Es cuestión de tiempo. De poco tiempo. El agónico final de la era Zapatero se derrama a chorros por las grietas de la crisis, de la soledad, de la impotencia, de las puñaladas traperas y hasta del fuego amigo. Él parece empeñado en resistir, incluso noqueado, hasta cumplir los compromisos contraídos con la UE. Unos compromisos, por cierto, con reformas de extrema dureza que harán todavía más impopular la ya patética figura del presidente español. Le quedan pocos meses para elegir entre presentar o no unos Presupuestos Generales necesariamente duros, odiosos, y sabe bien que, si los presenta, esta vez nadie le va a ayudar a aprobarlos. No presentarlos, por supuesto, significa aceptar el adelanto de las elecciones generales. En cualquier caso el tiempo está tasado, y a la baja.
Será el candidato Alfredo Pérez Rubalcaba -más autopropuesto que propuesto- el encargado de salvar los muebles en un proceso electoral notablemente adverso según las encuestas. Él, José Luis Rodríguez Zapatero, ya casi es historia. Haciendo un repaso neutral de su paso por nuestra historia reciente, hay que reconocer que el socialista leonés -con todas sus contradicciones e ingenuidades, con su cobardía y su coraje- ha sido de entre los máximos dirigentes españoles quien más empeño ha puesto y más crédito ha expuesto por abrir un camino hacia la paz en Euskal Herria. Insisto en que esa implicación ha estado sobrada de vacilación, de pusilanimidad y de incoherencia, pero logró que las Cortes españolas aprobasen la pista de aterrizaje para una salida dialogada al conflicto vasco y se implicó en ella. El implacable acoso de la derecha y la humillación a la que ETA le sometió con la bomba de la T-4 le hicieron retroceder, despavorido, en su digno intento de buscar una solución negociada.
Lo que viene va a ser peor. Infinitamente peor. La sola posibilidad de que llegue al poder la derecha española, riesgo más que avalado por la demoscopia, no solamente vaticina una vuelta de tuerca en el deterioro de las condiciones de vida de los más débiles, sino también un retroceso en las libertades y en las expectativas de solución del conflicto vasco. Las ocultas intenciones de Mariano Rajoy ante la presumible victoria del PP no pueden ser otras que el endurecimiento de las reformas laborales y sociales como receta para seguir afrontando la crisis, y la vuelta al fanatismo antinacionalista como fijación histórica.

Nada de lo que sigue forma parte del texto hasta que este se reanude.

(** [ctx_two] in the legacy configuration mode. *)
Definition ctx_legacy : Context :=
  {| server_configs := server_configs ctx_two;
     is_using_legacy_toml := true;
     dynamic_config := empty_dynamic_config;
     language_servers := language_servers ctx_two;
     route_cache := [];
     exec_log := [];
     warn_log := [] |}.

(** * Properties *)

(** ** Monad lemmas *)

Lemma bind_Done {A B : Type} (m : M A) (k : A -> M B) (ctx ctx' : Context) (a : A) :
  m ctx = Done a ctx' -> bind m k ctx = k a ctx'.
Proof. intros H; unfold bind; rewrite H; reflexivity. Qed.

Lemma bind_Panicked {A B : Type} (m : M A) (k : A -> M B) (ctx ctx' : Context) :
  m ctx = Panicked ctx' -> bind m k ctx = Panicked ctx'.
Proof. intros H; unfold bind; rewrite H; reflexivity. Qed.

Lemma get_spec (ctx : Context) : get ctx = Done ctx ctx.
Proof. reflexivity. Qed.

Lemma ret_spec {A : Type} (a : A) (ctx : Context) : ret a ctx = Done a ctx.
Proof. reflexivity. Qed.

Lemma server_spec (server_id : ServerId) (ctx : Context) (srv : ServerSettings) :
  id_get server_id (language_servers ctx) = Some srv -> server server_id ctx = Done srv ctx.
Proof. intros H; unfold server, bind, get, unwrap; simpl; rewrite H; reflexivity. Qed.

(** ** Association-list lemmas *)

Lemma map_insert_old (m : Map) (k : string) (v : Value) :
  snd (map_insert m k v) = assoc_get k m.
Proof.
  induction m as [|[k' v'] rest IH]; simpl; [reflexivity|].
  destruct (String.eqb k k'); [reflexivity|].
  destruct (map_insert rest k v) as [rest' old]; exact IH.
Qed.

Lemma map_insert_get_same (m : Map) (k : string) (v : Value) :
  assoc_get k (fst (map_insert m k v)) = Some v.
Proof.
  induction m as [|[k' v'] rest IH]; simpl.
  - rewrite String.eqb_refl; reflexivity.
  - destruct (String.eqb k k') eqn:E; simpl.
    + rewrite E; reflexivity.
    + destruct (map_insert rest k v) as [rest' old] eqn:Ei; simpl in *.
      rewrite E; exact IH.
Qed.

Lemma map_insert_get_other (m : Map) (k k2 : string) (v : Value) :
  k2 <> k -> assoc_get k2 (fst (map_insert m k v)) = assoc_get k2 m.
Proof.
  intros Hne; induction m as [|[k' v'] rest IH]; simpl.
  - apply String.eqb_neq in Hne; rewrite Hne; reflexivity.
  - destruct (String.eqb k k') eqn:E; simpl.
    + apply String.eqb_eq in E; subst k'.
      apply String.eqb_neq in Hne; rewrite Hne; reflexivity.
    + destruct (map_insert rest k v) as [rest' old] eqn:Ei; simpl in *.
      destruct (String.eqb k2 k'); [reflexivity|exact IH].
Qed.

Lemma map_insert_same (m : Map) (k : string) (v : Value) :
  assoc_get k m = Some v -> fst (map_insert m k v) = m.
Proof.
  induction m as [|[k' v'] rest IH]; simpl; [discriminate|].
  destruct (String.eqb k k') eqn:E.
  - intros H; inversion H; subst; apply String.eqb_eq in E; subst; reflexivity.
  - intros H; destruct (map_insert rest k v) as [rest' old] eqn:Ei; simpl in *.
    rewrite IH by exact H; reflexivity.
Qed.

Lemma assoc_get_app_fresh (m : Map) (k k2 : string) (d : Value) :
  assoc_get k m = None ->
  assoc_get k2 (m ++ [(k, d)]) = if String.eqb k2 k then Some d else assoc_get k2 m.
Proof.
  intros Hk; induction m as [|[k' v'] rest IH]; simpl in *.
  - destruct (String.eqb k2 k); reflexivity.
  - destruct (String.eqb k k') eqn:E; [discriminate|].
    destruct (String.eqb k2 k') eqn:E2.
    + apply String.eqb_eq in E2; subst k'.
      destruct (String.eqb k2 k) eqn:E3; [|reflexivity].
      apply String.eqb_eq in E3; subst; rewrite String.eqb_refl in E; discriminate.
    + apply IH; exact Hk.
Qed.

Lemma entry_or_insert_present (m : Map) (k : string) (d v : Value) :
  assoc_get k m = Some v -> entry_or_insert m k d = (m, v).
Proof. unfold entry_or_insert; intros H; rewrite H; reflexivity. Qed.

Lemma entry_or_insert_absent (m : Map) (k : string) (d : Value) :
  assoc_get k m = None -> entry_or_insert m k d = (m ++ [(k, d)], d).
Proof. unfold entry_or_insert; intros H; rewrite H; reflexivity. Qed.

Lemma map_insert_app_fresh (m : Map) (k : string) (d v : Value) :
  assoc_get k m = None -> fst (map_insert (m ++ [(k, d)]) k v) = m ++ [(k, v)].
Proof.
  intros Hk; induction m as [|[k' v'] rest IH]; simpl in *.
  - rewrite String.eqb_refl; reflexivity.
  - destruct (String.eqb k k'); [discriminate|].
    destruct (map_insert (rest ++ [(k, d)]) k v) as [r o] eqn:Ei; simpl in *.
    rewrite IH by exact Hk; reflexivity.
Qed.

(** ** The tree inserter *)


Lemma insert_value_blocked (m : Map) (path : list string) (leaf : string)
    (v : Value) (k : string) :
  blocking_segment m path = Some k ->
  insert_value m path leaf v = (m, Err (NotAnObject k)).
Proof.
  revert m; induction path as [|k0 path' IH]; intros m Hb; simpl in *; [discriminate|].
  destruct (assoc_get k0 m) as [v0|] eqn:Hk; [|discriminate].
  rewrite (entry_or_insert_present _ _ _ _ Hk).
  destruct v0; try (inversion Hb; subst; reflexivity).
  rewrite (IH _ Hb); simpl; rewrite map_insert_same by exact Hk; reflexivity.
Qed.

Lemma insert_value_nil_ok (path : list string) (leaf : string) (v : Value) :
  snd (insert_value [] path leaf v) = Ok.
Proof.
  induction path as [|k path' IH]; simpl; [reflexivity|].
  destruct (insert_value [] path' leaf v) as [inner' r]; simpl in *; exact IH.
Qed.

Lemma walkable_nil (path : list string) (leaf : string) : walkable [] path leaf.
Proof. destruct path; simpl; [reflexivity|exact I]. Qed.

Lemma lookup_path_nil (path : list string) (leaf : string) : lookup_path [] path leaf = None.
Proof. destruct path; reflexivity. Qed.

Lemma insert_value_walkable_ok (m : Map) (path : list string) (leaf : string) (v : Value) :
  walkable m path leaf ->
  exists m', insert_value m path leaf v = (m', Ok) /\ lookup_path m' path leaf = Some v.
Proof.
  revert m; induction path as [|k path' IH]; intros m Hw; simpl in *.
  - pose proof (map_insert_old m leaf v) as Ho.
    pose proof (map_insert_get_same m leaf v) as Hs.
    destruct (map_insert m leaf v) as [m' o]; simpl in *; subst o.
    rewrite Hw; eexists; split; [reflexivity|exact Hs].
  - destruct (assoc_get k m) as [v0|] eqn:Hk.
    + rewrite (entry_or_insert_present _ _ _ _ Hk).
      destruct v0; try contradiction.
      destruct (IH _ Hw) as [inner' [Hi Hl']]; rewrite Hi.
      eexists; split; [reflexivity|]; simpl.
      rewrite map_insert_get_same; exact Hl'.
    + rewrite (entry_or_insert_absent _ _ _ Hk).
      destruct (IH [] (walkable_nil path' leaf)) as [inner' [Hi Hl']]; rewrite Hi.
      eexists; split; [reflexivity|]; simpl.
      rewrite map_insert_get_same; exact Hl'.
Qed.

Lemma unrelated_cons (k k2 : string) (a b : list string) :
  unrelated (k :: a) (k2 :: b) -> k2 <> k \/ (k2 = k /\ unrelated a b).
Proof.
  unfold unrelated; simpl; intros [H1 H2].
  destruct (String.eqb k2 k) eqn:E.
  - apply String.eqb_eq in E; subst; right; split; [reflexivity|].
    rewrite ?String.eqb_refl in *; simpl in *; split; assumption.
  - left; apply String.eqb_neq; exact E.
Qed.

Lemma insert_value_other (m : Map) (path : list string) (leaf : string) (v : Value)
    (path2 : list string) (leaf2 : string) :
  walkable m path leaf ->
  unrelated (path ++ [leaf]) (path2 ++ [leaf2]) ->
  lookup_path (fst (insert_value m path leaf v)) path2 leaf2 = lookup_path m path2 leaf2 /\
  (walkable m path2 leaf2 -> walkable (fst (insert_value m path leaf v)) path2 leaf2).
Proof.
  revert m path2; induction path as [|k p IH]; intros m path2 Hw Hu.
  - simpl insert_value.
    destruct (map_insert m leaf v) as [m' o] eqn:Ei.
    assert (Hm' : m' = fst (map_insert m leaf v)) by (rewrite Ei; reflexivity).
    assert (Hfst : fst (match o with Some old_value => (m', Err (ReplacedOld old_value))
                                   | None => (m', Ok) end) = m') by (destruct o; reflexivity).
    rewrite Hfst; clear Hfst.
    destruct path2 as [|k2 p2]; simpl in Hu |- *.
    + destruct (unrelated_cons _ _ _ _ Hu) as [Hne|[_ [Hx _]]]; [|simpl in Hx; discriminate Hx].
      rewrite Hm', (map_insert_get_other _ _ _ _ Hne); split; auto.
    + destruct (unrelated_cons _ _ _ _ Hu) as [Hne|[_ [Hx _]]]; [|simpl in Hx; discriminate Hx].
      rewrite Hm', (map_insert_get_other _ _ _ _ Hne); split; auto.
  - simpl in Hw; simpl insert_value.
    destruct (assoc_get k m) as [v0|] eqn:Hk.
    + rewrite (entry_or_insert_present _ _ _ _ Hk).
      destruct v0 as [| | | | |inner]; try contradiction.
      destruct (insert_value inner p leaf v) as [inner' r] eqn:Hi; simpl.
      destruct path2 as [|k2 p2]; simpl in Hu |- *.
      * destruct (unrelated_cons _ _ _ _ Hu) as [Hne|[Heq Hu']].
        -- rewrite (map_insert_get_other _ _ _ _ Hne); split; auto.
        -- destruct Hu' as [_ Hx]; discriminate Hx.
      * destruct (unrelated_cons _ _ _ _ Hu) as [Hne|[Heq Hu']].
        -- rewrite (map_insert_get_other _ _ _ _ Hne); split; auto.
        -- subst k2; rewrite map_insert_get_same, Hk.
           destruct (IH inner p2 Hw Hu') as [IH1 IH2]; rewrite Hi in IH1, IH2.
           split; assumption.
    + rewrite (entry_or_insert_absent _ _ _ Hk).
      destruct (insert_value [] p leaf v) as [inner' r] eqn:Hi; simpl.
      rewrite (map_insert_app_fresh _ _ _ _ Hk).
      destruct path2 as [|k2 p2]; simpl in Hu |- *.
      * destruct (unrelated_cons _ _ _ _ Hu) as [Hne|[Heq Hu']].
        -- rewrite (assoc_get_app_fresh _ _ _ _ Hk).
           apply String.eqb_neq in Hne; rewrite Hne; split; auto.
        -- destruct Hu' as [_ Hx]; discriminate Hx.
      * destruct (unrelated_cons _ _ _ _ Hu) as [Hne|[Heq Hu']].
        -- rewrite (assoc_get_app_fresh _ _ _ _ Hk).
           apply String.eqb_neq in Hne; rewrite Hne; split; auto.
        -- subst k2; rewrite (assoc_get_app_fresh _ _ _ _ Hk), String.eqb_refl, Hk.
           destruct (IH [] p2 (walkable_nil p leaf) Hu') as [IH1 IH2]; rewrite Hi in IH1, IH2.
           rewrite lookup_path_nil in IH1.
           split; [exact IH1|intros _; apply IH2, walkable_nil].
Qed.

Queda, por tanto, poco tiempo. Nos enfrentamos a una frenética carrera contra el reloj para intentar lograr resultados irreversibles antes de que se consume la llegada al poder de la derecha extrema. Hay que exigirle al agonizante Zapatero que antes de tomar la decisión de agotar o interrumpir la legislatura, cumpla con el compromiso firmado de las transferencias pendientes pactadas con el PNV a cambio del apoyo a los Presupuestos de 2011. Hay que exigírselo, porque un Gobierno del PP -menos aún si logra la mayoría absoluta- difícilmente va a retomar el cumplimiento de los compromisos por ser ajeno a los acuerdos en relación a un Estatuto en el que no cree.
Con más urgencia aún hay que apurar este tiempo escaso en materia de pacificación y normalización. Ya van dejando caer desde esa derecha extrema aspirante advertencias de ilegalizaciones, propósitos de revancha y vuelta a la mano dura. Más dura todavía.
En repetidas ocasiones se ha mantenido en estos análisis dominicales que para consolidar de manera creíble y definitiva el proceso emprendido por la izquierda abertzale histórica es absolutamente necesario que ETA certifique el final de su actividad armada. En sus comunicados, por cierto, ETA no ha dado ninguna pista en ese sentido y no parece realista apostar por un anuncio de disolución antes del final de esta legislatura. Quién sabe si todavía persiste en la organización armada la histórica percepción de que sólo la derecha, por su control real de los poderes fácticos, podría garantizar mejor una solución negociada satisfactoria. Más vale no correr ese riesgo.
Como no se puede permanecer en la inactividad a expensas de que ETA decida o no decida, es preciso que la izquierda abertzale en cualquiera de sus representaciones legalizadas o no, interpele públicamente a ETA para demandarle su disolución. Insisto en que queda poco tiempo. Una exigencia de esa naturaleza, además de allanar el camino para el desarrollo del proceso político emprendido impediría, o al menos frenaría, las perversas intenciones de un PP presionado por la extrema derecha política y mediática con sus apéndices camuflados de víctimas y foros, en el empeño de obligar a desandar el camino andado a golpe de decreto, de modificación legislativa o de ofensiva judicial.
Haga ETA lo que haga, diga lo que diga, este emplazamiento público y claro haría irreversible lo hasta ahora logrado, antes de que lleguen al poder los que ya anuncian que van a hacerlo reversible.